--- START ---

(* ===== verification/ShardGroup.v ===== *)
(** * The shard group and its command channels ([egress/shard/group.rs], [egress/shard.rs])

    A shard is a thread behind a bounded command channel.  The group holds the handles, one
    per shard, adds one at the end, replaces one whose thread died and drops the last one.
    The manager sees only the trait [CommandSink]: the class of that name, with the laws a
    channel keeps ([SinkLaws]), of which the group is the production instance. *)

From S2P Require Import Prelude Bits Annexb Media FrameUnits Ring Reader LeafArena ReadyQueue Feed Leaf.

(** ** Where commands go *)

Class CommandSink (Σ E : Type) := {
  free_slots : Σ -> ShardId -> option nat;
  (** [None] is [Ok(())]. *)
  send : Σ -> ShardId -> EgressCommand -> option E * Σ }.

(** A command that was taken is the last one of its shard's channel; one that was refused
    is nowhere. *)
Class SinkLaws (Σ E : Type) `{CommandSink Σ E} := {
  sent : Σ -> ShardId -> list EgressCommand;
  send_ok : forall σ i c σ', send σ i c = (None, σ') ->
    forall j, sent σ' j = if decide (j = i) then sent σ j ++ [c] else sent σ j;
  send_err : forall σ i c e σ', send σ i c = (Some e, σ') -> forall j, sent σ' j = sent σ j }.

(** ** One shard's handle *)

Inductive EgressShardSendError := SendFull | SendClosed.

Inductive EgressShardGroupError :=
  | GroupUnknownShard (shard_id : ShardId)
  | SendFailed (shard_id : ShardId) (source : EgressShardSendError).

(** The channel as its two ends see it: every command it ever took, oldest first, and how
    many of them the thread has received.  The receiver lives as long as the thread runs;
    [h_panicked] and [h_stopped] are the snapshot's flags. *)
Record EgressShardHandle := mk_handle {
  h_shard : ShardId;
  h_capacity : nat;
  h_accepted : list EgressCommand;
  h_received : nat;
  h_open : bool;
  h_panicked : bool;
  h_stopped : bool }.

Definition queued_commands (h : EgressShardHandle) : nat := (length (h_accepted h) - h_received h)%nat.

Definition free_command_slots (h : EgressShardHandle) : nat := (h_capacity h - queued_commands h)%nat.

Definition try_send (h : EgressShardHandle) (c : EgressCommand)
    : option EgressShardSendError * EgressShardHandle :=
  if negb (h_open h) then (Some SendClosed, h)
  else if (h_capacity h <=? queued_commands h)%nat then (Some SendFull, h)
  else (None, mk_handle (h_shard h) (h_capacity h) (h_accepted h ++ [c]) (h_received h) (h_open h)
                (h_panicked h) (h_stopped h)).

(** [receiver.try_recv()] on the shard's thread. *)
Definition try_recv (h : EgressShardHandle) : option EgressCommand * EgressShardHandle :=
  match h_accepted h !! h_received h with
  | Some c => (Some c, mk_handle (h_shard h) (h_capacity h) (h_accepted h) (S (h_received h)) (h_open h)
                         (h_panicked h) (h_stopped h))
  | None => (None, h)
  end.

(** The end of [run_shard_thread]: the receiver is gone. *)
Definition thread_ends (panicked : bool) (h : EgressShardHandle) : EgressShardHandle :=
  mk_handle (h_shard h) (h_capacity h) (h_accepted h) (h_received h) false (h_panicked h || panicked) true.

(** What a backend factory does on the new thread. *)
Inductive factory_outcome (E : Type) := FactoryOk | FactoryErr (e : E) | FactoryPanics.
Arguments FactoryOk {E}.
Arguments FactoryErr {E}.
Arguments FactoryPanics {E}.

Definition spawn_thread (shard_id : ShardId) (capacity : nat) : EgressShardHandle :=
  mk_handle shard_id capacity [] 0 true false false.

(** A factory that panics leaves the panicked shard, one that fails leaves none. *)
Definition try_spawn_with {E} (shard_id : ShardId) (capacity : nat) (factory : factory_outcome E)
    : EgressShardHandle + E :=
  match factory with
  | FactoryOk => inl (spawn_thread shard_id capacity)
  | FactoryPanics => inl (thread_ends true (spawn_thread shard_id capacity))
  | FactoryErr e => inr e
  end.

(** ** The group *)

Record EgressShardGroup := mk_group { handles : list EgressShardHandle }.

Definition group_shard_count (g : EgressShardGroup) : nat := length (handles g).

Definition try_send_to (g : EgressShardGroup) (i : ShardId) (c : EgressCommand)
    : option EgressShardGroupError * EgressShardGroup :=
  match handles g !! i with
  | None => (Some (GroupUnknownShard i), g)
  | Some h => match try_send h c with
              | (Some source, _) => (Some (SendFailed i source), g)
              | (None, h) => (None, mk_group (<[i := h]> (handles g)))
              end
  end.

Definition group_free_command_slots (g : EgressShardGroup) (i : ShardId) : option nat :=
  free_command_slots <$> handles g !! i.

Definition panicked_shards (g : EgressShardGroup) : list ShardId :=
  map h_shard (List.filter h_panicked (handles g)).

Definition replace_with {E} (i : ShardId) (capacity : nat) (factory : factory_outcome E)
    (g : EgressShardGroup) : option E * EgressShardGroup :=
  match handles g !! i with
  | None => (None, g)
  | Some _ => match try_spawn_with i capacity factory with
              | inr e => (Some e, g)
              | inl replacement => (None, mk_group (<[i := replacement]> (handles g)))
              end
  end.

Definition grow_with {E} (capacity : nat) (factory : factory_outcome E) (g : EgressShardGroup)
    : (ShardId + E) * EgressShardGroup :=
  let shard_id := length (handles g) in
  match try_spawn_with shard_id capacity factory with
  | inr e => (inr e, g)
  | inl h => (inl shard_id, mk_group (handles g ++ [h]))
  end.

(** [Vec::pop] *)
Definition shrink (g : EgressShardGroup) : option ShardId * EgressShardGroup :=
  match last (handles g) with
  | None => (None, g)
  | Some h => (Some (h_shard h), mk_group (take (length (handles g) - 1) (handles g)))
  end.

(** The shards' threads move on their own: one receives its next command, or ends. *)
Definition shard_receives (i : ShardId) (g : EgressShardGroup) : EgressShardGroup :=
  match handles g !! i with
  | Some h => if h_open h then mk_group (<[i := (try_recv h).2]> (handles g)) else g
  | None => g
  end.
Definition shard_ends (i : ShardId) (panicked : bool) (g : EgressShardGroup) : EgressShardGroup :=
  match handles g !! i with
  | Some h => mk_group (<[i := thread_ends panicked h]> (handles g))
  | None => g
  end.

(** The health a supervisor reads off a snapshot; [progress_age] is [now] less the time of
    the last loop iteration, saturating. *)
Inductive EgressShardHealth := Healthy | Stalled | Stopped | Panicked.

Definition heartbeat_state (panicked stopped : bool) (last_progress_at : option Z) (now stall_after : Z)
    : EgressShardHealth :=
  let progress_age := (fun at_ => Z.max 0 (now - at_)) <$> last_progress_at in
  if panicked then Panicked
  else if stopped then Stopped
  else match progress_age with
       | Some age => if stall_after <=? age then Stalled else Healthy
       | None => Stalled
       end.

(** ** The group keeps the laws *)

Definition accepted (g : EgressShardGroup) (i : ShardId) : list EgressCommand :=
  match handles g !! i with Some h => h_accepted h | None => [] end.

#[export] Instance group_sink : CommandSink EgressShardGroup EgressShardGroupError := {
  free_slots := group_free_command_slots;
  send := try_send_to }.

Lemma try_send_to_ok g i c g' :
  try_send_to g i c = (None, g') ->
  exists h, handles g !! i = Some h /\ h_open h = true /\ (queued_commands h < h_capacity h)%nat /\
    handles g' = <[i := mk_handle (h_shard h) (h_capacity h) (h_accepted h ++ [c]) (h_received h) (h_open h)
                   (h_panicked h) (h_stopped h)]> (handles g).
Proof.
  unfold try_send_to. destruct (handles g !! i) as [h|]; [|done]. unfold try_send.
  destruct (h_open h) eqn:Ho; [cbn [negb]|done].
  destruct (h_capacity h <=? queued_commands h)%nat eqn:Hc; [done|]. injection 1 as <-.
  apply Nat.leb_gt in Hc. exists h. by rewrite Ho.
Qed.

Lemma try_send_to_err g i c e g' : try_send_to g i c = (Some e, g') -> g' = g.
Proof.
  unfold try_send_to. destruct (handles g !! i) as [h|]; [|by injection 1].
  by destruct (try_send h c) as [[source|] h']; [injection 1|].
Qed.

Lemma accepted_insert g i h h' j :
  handles g !! i = Some h ->
  accepted (mk_group (<[i := h']> (handles g))) j = if decide (j = i) then h_accepted h' else accepted g j.
Proof.
  intros Hl. unfold accepted. cbn [handles]. destruct (decide (j = i)) as [->|Hne].
  - by rewrite list_lookup_insert_eq by (by eapply lookup_lt_Some).
  - by rewrite list_lookup_insert_ne.
Qed.

#[export] Program Instance group_laws : SinkLaws EgressShardGroup EgressShardGroupError := {
  sent := accepted }.
Next Obligation.
  intros g i c g' Hs j. apply try_send_to_ok in Hs as (h & Hl & Ho & Hq & Hg).
  destruct g' as [hs']. cbn in Hg. subst hs'. rewrite (accepted_insert g i h) by done. cbn [h_accepted].
  destruct (decide (j = i)) as [->|]; [|done]. unfold accepted. by rewrite Hl.
Qed.
Next Obligation. intros g i c e g' Hs j. by rewrite (try_send_to_err _ _ _ _ _ Hs). Qed.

--- END ---

* **Problem details**: Reproduce each line of the records in which "EgressShardHealth" appears.

* **Exercise output**:
Inductive EgressShardHealth := Healthy | Stalled | Stopped | Panicked.
    : EgressShardHealth :=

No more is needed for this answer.